Slashdot reader pipingguy recently inherited a 2012 installation of Joomla 1.5.26, and while performing four years worth of updates, began wondering about other content management systems. I've built more than a few static websites (I use Sublime Text 3 or Atom, not some fancy-pants WYSIWYG doohickey) and am quite familiar with CSS, but databases not so much. I've been through lots of online documentation and am a bit bewildered, but I'm following the recommendations regarding backups and the like.

What are Slashdot readers' latest opinions on the three most popular CMSes -- Drupal, Joomla and WordPress?

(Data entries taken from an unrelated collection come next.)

(** * The builtin-echo client of Teaclave (examples/c/builtin_echo.c)

    A shallow embedding of [main] of [examples/c/builtin_echo.c] and of the
    C library routines it uses to build requests and to read identifiers out
    of responses, together with the properties of the client-side protocol:
    call order, cleanup, error handling and identifier parsing.

    Conventions.
    - A [char] buffer is represented by the C string it holds (the bytes
      before the first NUL); [c_str] cuts a byte sequence at its first NUL.
    - [int] and [size_t] values are integers of [Z]; the program does no
      arithmetic on them, it only compares return codes with [0].
    - The functions of [teaclave_client_sdk.h] and [utils.h] are external:
      [main] is parameterised by an interface [Extern] whose operations
      thread a state of the outside world.  A run is the sequence of the
      external calls and of the lines written to [stdout] and [stderr],
      with the way the process ends.
    - A pointer variable that is read before any value was stored in it
      holds [Indeterminate]; the call that receives it is recorded with
      that argument and answered by the world like any other call.
    - What the platform and the SDK do is not in the example; where a
      property depends on it, it is modelled from the specification
      ([close_model], [Platform]).

    The first part of the file holds the definitions, the second part the
    lemmas and the theorems. *)

From Stdlib Require Import String Ascii List ZArith Bool Lia.
Import ListNotations.
Local Open Scope string_scope.
Local Open Scope Z_scope.

(* ===================================================================== *)
(** ** C strings and literals *)
(* ===================================================================== *)

Definition dquote : ascii := ascii_of_nat 34.
Definition apostrophe : ascii := ascii_of_nat 39.
Definition NUL : ascii := ascii_of_nat 0.
Definition nl : string := String (ascii_of_nat 10) EmptyString.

Any tips for me before I accidentally blow away the existing site and have to rebuild everything...?

Leave your educated opinions in the comments...

6 of 222 comments (clear)

  1. Banshee for sure! by Aethedor · · Score: 3, Interesting

    It's more of a CMF (Content Management Framework) than a CMS, but I think nothing beats Banshee. It's secure, fast, small (therefore easy to learn) and has many ready to use modules. It has a clear MVC structure, so changing or extending the code is easy.

    --
    It doesn't have to be like this. All we need to do is make sure we keep talking.
  2. Wordpress, PMWiki, Couch are my favourites by Anonymous Coward · · Score: 3, Interesting

    Wordpress has to be up there for relative ease of use.
    PMWiki is a long time favourite due to the flexibility - I use it as a CMS with most of the wiki stuff hidden from normal users.
    CouchCMS is another easy to use and dead simple to create themes and style mods. A lot of flexibility.

  3. Comment removed by account_deleted · · Score: 5, Interesting

    Comment removed based on user account deletion

  4. Why only the top 3? What about other top 10 cms? by Cryophallion · · Score: 5, Interesting

    Why do we have to stick with only the top 3? Aren't there great options who some haven't heard of yet?

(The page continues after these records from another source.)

Lemma do_index_four_fields_witness :
  token_keys_hold_sorted_sets
  /\ (exists doc, document (Some "1") = Some doc
        /\ assoc "name" doc = Some "rue des Lilas"
        /\ assoc "postcode" doc = Some "93260"
        /\ assoc "city" doc = Some "Les Lilas"
        /\ assoc "context" doc = Some "Seine")
  /\ do_index (Some "1")
     = Run (DB_hgetall (document_key (Some "1"))
            :: field_events (Some "1") "rue des Lilas"
            ++ field_events (Some "1") "93260"
            ++ field_events (Some "1") "Les Lilas"
            ++ field_events (Some "1") "Seine") (Returns tt)
  /\ (document (Some "9") = Some []
      /\ outcome (do_index (Some "9")) = Raises KeyError).
Proof.
  split; [exact demo_token_keys|]. split; [|split].
  - eexists. split; [reflexivity|]. by repeat split.
  - refine (proj1 (do_index_four_fields (Some "1") _ demo_token_keys _)
              _ _ _ _ _ _ _ _); reflexivity.
  - split; [reflexivity|].
    apply (proj2 (do_index_four_fields (Some "9") [] demo_token_keys eq_refl)).
    by left.
Defined.

(** *** C7 *)

(** C7, as the specification words it, fails on a missing document: GET
    reads the empty mapping and prints nothing at all. *)
Lemma get_missing_prints_a_mapping_fails : ¬ get_missing_prints_a_mapping.
Proof.
  intros Hclaim. destruct (Hclaim (Some "9") eq_refl) as [args Hin].
  change (trace (do_get (Some "9"))) with [DB_hgetall "d|9"] in Hin.
  apply list_elem_of_singleton in Hin. discriminate Hin.
Qed.

Lemma do_get_fields_witness :
  (exists doc, document (Some "1") = Some doc
     /\ plain_fields doc
        = [("name", "rue des Lilas"); ("postcode", "93260");
           ("city", "Les Lilas"); ("context", "Seine")]
     /\ housenumbers_of doc = [("h|11", "48|2"); ("h|12", "48|3")])
  /\ do_get (Some "1")
     = Run [DB_hgetall "d|1";
            field_print ("name", "rue des Lilas");
            field_print ("postcode", "93260");
            field_print ("city", "Les Lilas");
            field_print ("context", "Seine");
            Print [white (PStr "housenumbers");
                   magenta (str_dict [("h|11", "48|2"); ("h|12", "48|3")])]]
           (Returns tt)
  /\ lookup_key (document_key (Some "9")) = None
  /\ do_get (Some "9") = Run [DB_hgetall "d|9"] (Returns tt).
Proof.
  split; [|split; [|split]].
  - eexists. split; [reflexivity|]. by split.
  - exact (proj1 (proj1 (do_get_fields (Some "1")) _ eq_refl)).
  - reflexivity.
  - exact (proj2 (do_get_fields (Some "9")) eq_refl).
Defined.

(** *** C8 *)

Lemma do_geohashtogeojson_closed_ring_witness :
  geohash_bbox (Some "u09")
  = Some {| bb_n := 49%Z; bb_s := 48%Z; bb_e := 3%Z; bb_w := 2%Z |}
  /\ ring {| bb_n := 49%Z; bb_s := 48%Z; bb_e := 3%Z; bb_w := 2%Z |}
     = [[2%Z; 49%Z]; [3%Z; 49%Z]; [3%Z; 48%Z]; [2%Z; 48%Z]; [2%Z; 49%Z]]
  /\ do_geohashtogeojson (Some "u09")
     = Run [Call_geohash_bbox (Some "u09");
            Print [white (PStr (json_dumps (geojson
              {| bb_n := 49%Z; bb_s := 48%Z; bb_e := 3%Z; bb_w := 2%Z |})))]]
           (Returns tt).
Proof.
  split; [reflexivity|]. split; [reflexivity|].
  exact (proj1 (do_geohashtogeojson_closed_ring (Some "u09") _ eq_refl)).
Defined.

(** *** C9 *)

Lemma search_center_clause_witness :
  (PyStr.contains "CENTER" "rue des Lilas" = false
   /\ _search (Some "rue des Lilas") false
      = forwarded "rue des Lilas" false None None)
  /\ (PyStr.partition "CENTER" "rue CENTER 48 2" = Some ("rue ", " 48 2")
      /\ PyStr.words " 48 2" = ["48"; "2"]
      /\ _search (Some "rue CENTER 48 2") true
         = forwarded "rue " true (Some 48%Z) (Some 2%Z))
  /\ (PyStr.partition "CENTER" "CENTERVILLE road"
      = Some (EmptyString, "VILLE road")
      /\ not_two_floats "VILLE road"
      /\ _search (Some "CENTERVILLE road") false = Run [] (Raises ValueError)).
Proof.
  split; [|split].
  - split; [reflexivity|].
    exact (proj1 (search_center_clause "rue des Lilas" false) eq_refl).
  - split; [reflexivity|]. split; [reflexivity|].
    destruct (proj2 (proj2 (search_center_clause "rue CENTER 48 2" true))
                "rue " " 48 2" eq_refl) as (_ & _ & Hforward & _).
    exact (Hforward "48" "2" 48%Z 2%Z eq_refl eq_refl eq_refl eq_refl).
  - split; [reflexivity|].
    assert (Hbad : not_two_floats "VILLE road") by (by left).
    split; [exact Hbad|].
    destruct (proj2 (proj2 (search_center_clause "CENTERVILLE road" false))
                EmptyString "VILLE road" eq_refl) as (_ & _ & _ & Hraise & _).
    exact (Hraise Hbad).
Defined.

(** *** C10 *)

Lemma first_token_unguarded_witness :
  preprocess_query (Some "  ") = []
  /\ do_frequency (Some "  ")
     = Run [Call_preprocess_query (Some "  ")] (Raises IndexError)
  /\ do_autocomplete (Some "  ")
     = Run [Call_preprocess_query (Some "  ")] (Raises IndexError)
  /\ do_bestscore (Some "  ")
     = Run [Call_preprocess_query (Some "  ")] (Raises IndexError)
  /\ do_pair (Some "  ")
     = Run [Call_preprocess_query (Some "  ")] (Raises IndexError).
Proof.
  split; [reflexivity|].
  exact (first_token_unguarded (Some "  ") eq_refl).
Defined.

End Runs.

(** ** Tab completion and the registry *)

Section Registry.
Context `{Collaborators}.

Lemma completer_loop_nth (cmds : list string) (text : string) (state : Z) :
  completer_loop cmds text state
  = if (0 <=? state)%Z
    then (fun cmd => cmd +:+ " ") <$> completions cmds text !! Z.to_nat state
    else None.
Proof.
  revert state. induction cmds as [|cmd cmds IH]; intros state.
  - cbn. by destruct (0 <=? state)%Z.
  - cbn [completer_loop completions List.filter].
    destruct (PyStr.startswith cmd (PyStr.upper text)); [|apply IH].
    destruct (Z.eqb_spec state 0) as [->|Hne]; [done|].
    rewrite IH. fold (completions cmds text).
    destruct (Z.leb_spec 0 state) as [Hpos|Hneg].
    + rewrite (proj2 (Z.leb_le 0 (state - 1))) by lia.
      replace (Z.to_nat state) with (S (Z.to_nat (state - 1))) by lia. done.
    + by rewrite (proj2 (Z.leb_gt 0 (state - 1))) by lia.
Qed.

(** X1. Tab completion: for a state that is not negative [completer]
    returns the keyword of that rank among the registered keywords that
    start with the upper-cased text, in the order of the registry, followed
    by one space; past the last match, and for a negative state, it returns
    nothing. What it returns is always a registered keyword that starts
    with the upper-cased text, with the space. *)
Theorem completer_nth_match (text : string) (state : Z) :
  completer text state
  = (if (0 <=? state)%Z
     then (fun cmd => cmd +:+ " ")
            <$> completions (keys COMMANDS) text !! Z.to_nat state
     else None)
  /\ (forall line, completer text state = Some line ->
        exists keyword, line = keyword +:+ " "
          /\ keyword ∈ keys COMMANDS
          /\ PyStr.startswith keyword (PyStr.upper text) = true).
Proof.
  unfold completer. split; [apply completer_loop_nth|].
  intros line. rewrite completer_loop_nth.
  destruct (0 <=? state)%Z; [|done].
  destruct (completions (keys COMMANDS) text !! Z.to_nat state)
    as [keyword|] eqn:Hnth; [|done].
  intros [= <-]. exists keyword. split; [done|].
  apply list_elem_of_lookup_2, list_elem_of_In, filter_In in Hnth.
  by rewrite list_elem_of_In.
Qed.






Lemma keyword_line_dispatch (keyword arg : string) :
  keyword ∈ keys COMMANDS ->
  exists fx, getattr ("do_" +:+ PyStr.lower keyword) = Some fx
    /\ handle_command (keyword +:+ " " +:+ arg) = fx (Some arg).
Proof.
  intros Hin. rewrite COMMANDS_keys in Hin.
  repeat (apply elem_of_cons in Hin as [->|Hin];
    [eexists; split; [reflexivity|];
     by rewrite (handle_command_arg _ _ arg) by reflexivity|]).
  by apply elem_of_nil in Hin.
Qed.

    Personally, I adore concrete5 (www.concrete5.org). They are making some major changes to the structure, and the upcoming version 8 adds new data objects that will make it more than just the page centric pattern it was before. The developers are active and engaging with the community, it's been around for long enough to be mature, and the in context editing is a huge asset to the end user.

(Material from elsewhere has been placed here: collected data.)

Lemma ReorderByVDim_Ok_size nodes nodes' :
  ReorderByVDim nodes = Ok nodes' →
  Size nodes = GetNDofs (FESpace nodes) * GetVDim (FESpace nodes).
Proof.
  unfold ReorderByVDim, Size. intros Hrun.
  apply bind_Ok_inv in Hrun as ([k temp] & Hfill & Hrun).
  apply bind_Ok_inv in Hrun as (data' & Hcopy & _).
  apply ByVDim_fill_post in Hfill as [Hle Hrest].
  apply copy_back_post in Hcopy as [_ Hinit].
  rewrite length_alloc in Hle.
  destruct (decide (GetNDofs (FESpace nodes) * GetVDim (FESpace nodes)
                    < length (GetData nodes))) as [Hlt |]; [| lia].
  destruct (Hinit _ Hlt) as [x Hx].
  rewrite Hrest, lookup_alloc in Hx by lia. done.
Qed.

Lemma ReorderByNodes_Ok_size nodes nodes' :
  ReorderByNodes nodes = Ok nodes' →
  Size nodes = GetNDofs (FESpace nodes) * GetVDim (FESpace nodes).
Proof.
  unfold ReorderByNodes, Size. intros Hrun.
  apply bind_Ok_inv in Hrun as ([k temp] & Hfill & Hrun).
  apply bind_Ok_inv in Hrun as (data' & Hcopy & _).
  apply ByNodes_fill_post in Hfill as [Hle Hrest].
  apply copy_back_post in Hcopy as [_ Hinit].
  destruct (decide (GetNDofs (FESpace nodes) * GetVDim (FESpace nodes)
                    < length (GetData nodes))) as [Hlt |]; [| lia].
  destruct (Hinit _ Hlt) as [x Hx].
  rewrite Hrest, lookup_alloc in Hx by lia. done.
Qed.

(** X1. [ReorderByVDim] returns exactly when the buffer holds
    [ndofs * vdim] doubles: a shorter buffer is left through the scratch
    array or the data, a longer one has scratch entries that are copied
    back without ever having been written. *)
Theorem ReorderByVDim_returns_iff nodes :
  (∃ nodes', ReorderByVDim nodes = Ok nodes') ↔
  Size nodes = GetNDofs (FESpace nodes) * GetVDim (FESpace nodes).
Proof.
  split.
  - intros [nodes' H]. by eapply ReorderByVDim_Ok_size.
  - intros H. destruct (ReorderByVDim_then_ByNodes nodes H) as (n & Hn & _).
    by exists n.
Qed.

(** X2. [ReorderByNodes] returns exactly when the buffer holds
    [ndofs * vdim] doubles. *)
Theorem ReorderByNodes_returns_iff nodes :
  (∃ nodes', ReorderByNodes nodes = Ok nodes') ↔
  Size nodes = GetNDofs (FESpace nodes) * GetVDim (FESpace nodes).
Proof.
  split.
  - intros [nodes' H]. by eapply ReorderByNodes_Ok_size.
  - intros H. destruct (ReorderByNodes_then_ByVDim nodes H) as (n & Hn & _).
    by exists n.
Qed.

(** X3. Whenever [ReorderByVDim] returns, the grid function keeps its
    space and its size, and component [v] of dof [d], which was at
    [d + v * ndofs], is at [d * vdim + v]. *)
Theorem ReorderByVDim_transposes nodes nodes' :
  ReorderByVDim nodes = Ok nodes' →
  let ndofs := GetNDofs (FESpace nodes) in
  let vdim := GetVDim (FESpace nodes) in
  FESpace nodes' = FESpace nodes ∧ Size nodes' = Size nodes ∧
  ∀ d v, d < ndofs → v < vdim →
    ∃ x, read (GetData nodes) (d + v * ndofs) = Ok x ∧
         read (GetData nodes') (d * vdim + v) = Ok x.
Proof.
  intros Hrun ndofs vdim.
  pose proof (ReorderByVDim_Ok_size _ _ Hrun) as Hsize.
  destruct (ReorderByVDim_spec nodes Hsize) as (data' & Hrun' & Hlen & Hat).
  rewrite Hrun in Hrun'. injection Hrun' as ->. simpl.
  split; [done |]. split; [unfold Size in *; simpl; lia |].
  intros d v Hd Hv. unfold Size in Hsize.
  destruct (lookup_lt_is_Some_2 (GetData nodes) (d + v * ndofs)) as [x Hx];
    [fold ndofs vdim in Hsize; nia |].
  exists x. split; [by apply read_Ok |]. apply read_Ok.
  by rewrite Hat.
Qed.

(** X4. Whenever [ReorderByNodes] returns, the grid function keeps its
    space and its size, and component [i] of dof [j], which was at
    [j * vdim + i], is at [j + i * ndofs]. *)
Theorem ReorderByNodes_transposes nodes nodes' :
  ReorderByNodes nodes = Ok nodes' →
  let ndofs := GetNDofs (FESpace nodes) in
  let vdim := GetVDim (FESpace nodes) in
  FESpace nodes' = FESpace nodes ∧ Size nodes' = Size nodes ∧
  ∀ j i, j < ndofs → i < vdim →
    ∃ x, read (GetData nodes) (j * vdim + i) = Ok x ∧
         read (GetData nodes') (j + i * ndofs) = Ok x.
Proof.
  intros Hrun ndofs vdim.
  pose proof (ReorderByNodes_Ok_size _ _ Hrun) as Hsize.
  destruct (ReorderByNodes_spec nodes Hsize) as (data' & Hrun' & Hlen & Hat).
  rewrite Hrun in Hrun'. injection Hrun' as ->. simpl.
  split; [done |]. split; [unfold Size in *; simpl; lia |].
  intros j i Hj Hi. unfold Size in Hsize.
  destruct (lookup_lt_is_Some_2 (GetData nodes) (j * vdim + i)) as [x Hx];
    [fold ndofs vdim in Hsize; nia |].
  exists x. split; [by apply read_Ok |]. apply read_Ok.
  by rewrite Hat.
Qed.

(** X5. On a scalar space ([vdim = 1]) both reorders are the identity:
    the two orderings coincide. *)
Theorem Reorder_scalar_identity nodes :
  GetVDim (FESpace nodes) = 1 →
  Size nodes = GetNDofs (FESpace nodes) →
  ReorderByVDim nodes = Ok nodes ∧ ReorderByNodes nodes = Ok nodes.
Proof.
  intros Hvdim Hsize.
  assert (Size nodes = GetNDofs (FESpace nodes) * GetVDim (FESpace nodes))
    as Hsize' by (rewrite Hvdim; lia).
  destruct nodes as [fes data]. unfold Size in *. simpl in *. split.
  - destruct (ReorderByVDim_spec (mkGF fes data) Hsize')
      as (data' & -> & Hlen & Hat). simpl in *.
    do 2 f_equal. apply list_eq. intros p.
    destruct (decide (p < GetNDofs fes)) as [Hp |].
    + transitivity (data' !! (p * GetVDim fes + 0));
        [f_equal; rewrite Hvdim; lia |].
      rewrite Hat by lia. f_equal. lia.
    + by rewrite !lookup_ge_None_2 by lia.
  - destruct (ReorderByNodes_spec (mkGF fes data) Hsize')
      as (data' & -> & Hlen & Hat). simpl in *.
    do 2 f_equal. apply list_eq. intros p.
    destruct (decide (p < GetNDofs fes)) as [Hp |].
    + transitivity (data' !! (p + 0 * GetNDofs fes)); [f_equal; lia |].
      rewrite Hat by lia. f_equal. rewrite Hvdim. lia.
    + by rewrite !lookup_ge_None_2 by lia.
Qed.
End ReorderMore.

(** ** More on [Get(fes, ir)] *)

Lemma kernel_calls_app l1 l2 :
  kernel_calls (l1 ++ l2) = kernel_calls l1 + kernel_calls l2.
Proof. unfold kernel_calls. by rewrite filter_app, length_app. Qed.

Lemma allocations_app l1 l2 :
  allocations (l1 ++ l2) = allocations l1 ++ allocations l2.
Proof. unfold allocations. by rewrite filter_app. Qed.

Lemma kernel_calls_Get_events anew had_nodes dims numDofs numQuad elements :
  kernel_calls (Get_events anew had_nodes dims numDofs numQuad elements) = 1.
Proof. by destruct anew, had_nodes. Qed.

Lemma allocations_Get_events anew had_nodes dims numDofs numQuad elements :
  allocations (Get_events anew had_nodes dims numDofs numQuad elements) =
    if anew
    then [New_KernelsGeometry;
          Allocate A_meshNodes [dims; numDofs; elements];
          Allocate A_eMap [numDofs; elements];
          Allocate A_J [dims; dims; numQuad; elements];
          Allocate A_invJ [dims; dims; numQuad; elements];
          Allocate A_detJ [numQuad; elements]]
    else [].
Proof. by destruct anew, had_nodes. Qed.

Section GetMore.
Context {double MeshData config : Type}.
Variable GeomNeedsUpdate : config → Z → bool * config.
Variable SetCurvature :
  Mesh double MeshData → nat → bool → Z → Ordering → Mesh double MeshData.
Variable GetSimplexMaps :
  FiniteElement → IntegrationRule double → KernelsDofQuadMaps double.
Variable rIniGeom :
  nat → nat → nat → nat → list double → list double →
  list double * list double * list double.
Variable rNodeCopyByVDim :
  nat → nat → nat → nat → list Z → list double → list double.

Local Abbreviation Get_ := (Get GeomNeedsUpdate SetCurvature GetSimplexMaps rIniGeom).
Local Abbreviation Get_Sx_ := (Get_Sx GetSimplexMaps rIniGeom rNodeCopyByVDim).
Local Abbreviation Get_times_ :=
  (Get_times GeomNeedsUpdate SetCurvature GetSimplexMaps rIniGeom).
Local Abbreviation to_allocate := (geom_to_allocate GeomNeedsUpdate).
Local Abbreviation with_nodes := (ensure_nodes SetCurvature).
Local Abbreviation geometry := (geometry_of GetSimplexMaps rIniGeom).
Local Abbreviation Get_spec_ :=
  (Get_spec GeomNeedsUpdate SetCurvature GetSimplexMaps rIniGeom).

Implicit Types (w : World double MeshData config) (nodes : GridFunction double).

Lemma to_allocate_log w :
  (to_allocate w).2 = log w ++
    match geom w with
    | Some _ => [Call_GeomNeedsUpdate (GetSequence (mesh w))]
    | None => []
    end.
Proof.
  unfold geom_to_allocate. destruct (geom w); simpl.
  - by destruct (GeomNeedsUpdate _ _).
  - by rewrite app_nil_r.
Qed.

Lemma with_nodes_idemp m nodes :
  GetNodes (with_nodes m) = Some nodes → with_nodes (with_nodes m) = with_nodes m.
Proof. intros H. unfold ensure_nodes at 1. by rewrite H. Qed.

(** X7. Every initializing-mode [Get] on well-formed nodes, whether it
    reuses the cache or not, calls the geometry kernel exactly once; it
    executes [new KernelsGeometry] and the five [allocate] calls on the
    arrays of the cache object, with the extents of this call, exactly
    when [geom] is null or [GeomNeedsUpdate] answers true, and none of
    these six otherwise.  (The local arrays of [Get] and the scratch
    arrays of the reorder routines are made at every call; they are not
    counted here.) *)
Theorem Get_accounting w ir nodes :
  GetNodes (with_nodes (mesh w)) = Some nodes →
  wf_nodes nodes →
  let fe := GetFE0 (FESpace nodes) in
  let elements := GetNE (FESpace nodes) in
  ∃ w', Get_ w ir = Ok w' ∧
    kernel_calls (log w') = S (kernel_calls (log w)) ∧
    allocations (log w') = allocations (log w) ++
      if (to_allocate w).1.1
      then [New_KernelsGeometry;
            Allocate A_meshNodes [GetDim fe; GetDof fe; elements];
            Allocate A_eMap [GetDof fe; elements];
            Allocate A_J [GetDim fe; GetDim fe; GetNPoints ir; elements];
            Allocate A_invJ [GetDim fe; GetDim fe; GetNPoints ir; elements];
            Allocate A_detJ [GetNPoints ir; elements]]
      else [].
Proof.
  intros Hnodes Hwf fe elements.
  destruct (Get_spec_ w ir nodes Hnodes Hwf) as (nodesV & mn & em & _ & _ & HGet).
  eexists. split; [exact HGet |]. simpl.
  rewrite to_allocate_log, !kernel_calls_app, !allocations_app.
  rewrite kernel_calls_Get_events, allocations_Get_events.
  assert (∀ s, kernel_calls [Call_GeomNeedsUpdate s] = 0) as Hk by done.
  assert (∀ s, allocations [Call_GeomNeedsUpdate s] = []) as Ha by done.
  assert (kernel_calls [] = 0) as Hk0 by done.
  destruct (geom w); rewrite ?Hk, ?Hk0, ?Ha, ?app_nil_r;
    (split; [lia | reflexivity]).
Qed.

(** X8. With [geom] null the right operand of [||] is not evaluated:
    [GeomNeedsUpdate] is not called and the configuration is left as it
    was, and the call makes the cache object and allocates its arrays. *)
Theorem Get_on_null_cache w ir nodes :
  geom w = None →
  GetNodes (with_nodes (mesh w)) = Some nodes →
  wf_nodes nodes →
  let fe := GetFE0 (FESpace nodes) in
  ∃ w', Get_ w ir = Ok w' ∧ cfg w' = cfg w ∧
    log w' = log w ++
      Get_events true (bool_decide (is_Some (GetNodes (mesh w))))
        (GetDim fe) (GetDof fe) (GetNPoints ir) (GetNE (FESpace nodes)).
Proof.
  intros Hnull Hnodes Hwf fe.
  destruct (Get_spec_ w ir nodes Hnodes Hwf) as (nodesV & mn & em & _ & _ & HGet).
  eexists. split; [exact HGet |]. simpl.
  unfold geom_to_allocate. rewrite Hnull. done.
Qed.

    When I look at a CMS, I don't just look at how to code within it, although that is massively important. I also look at how easy it is for end users to pick up and customize. And being able to make changes to an area right in that area on that page is a killer feature. The fact that the block architecture ensures you can add special custom areas very easily and in a modular fashion is also extremely helpful.

    I've worked with all the big CMSs, and tested them out. I've tested out a boatload of the medium sized ones as well. C5 was hands down the winner.

  5. Concrete5 for ease of editing by Eukariote · · Score: 4, Interesting

    My recent CMS search and selection exercise made me bypass the "big three" and opt for Concrete 5. It had the right mix of features, mind share, and in particular, ease of adding content. Adding content is simply done while browsing the site by dropping a page into edit mode, modifying it, and then publishing it. This is particularly helpful when multiple technically challenged people need to update the site.

    So far I am quite happy with it, but it is not free from issues. There is a decent set of plugins and themes, the community is enthusiastic. Your requirements may differ: there are tons of other CMSes to choose from.

  6. Depending on scenrio, none by Anonymous Coward · · Score: 5, Interesting

    You may instead consider a static site generator (there are a ton, jekyll, hugo, a google search for static site generator will turn up a bunch)

    Then your server load is much lighter by getting out of server side anything by people just reading), you can still provide search most of the time (lunr). By avoiding a CMS, you are less likely to have a gaping security hole (e.g. my team has an internal only git server to coordinate maintaining it and building it, then uploading it to a dumb static server).

    So step one is considering whether you really *need* a CMS, a lot of folks really don't.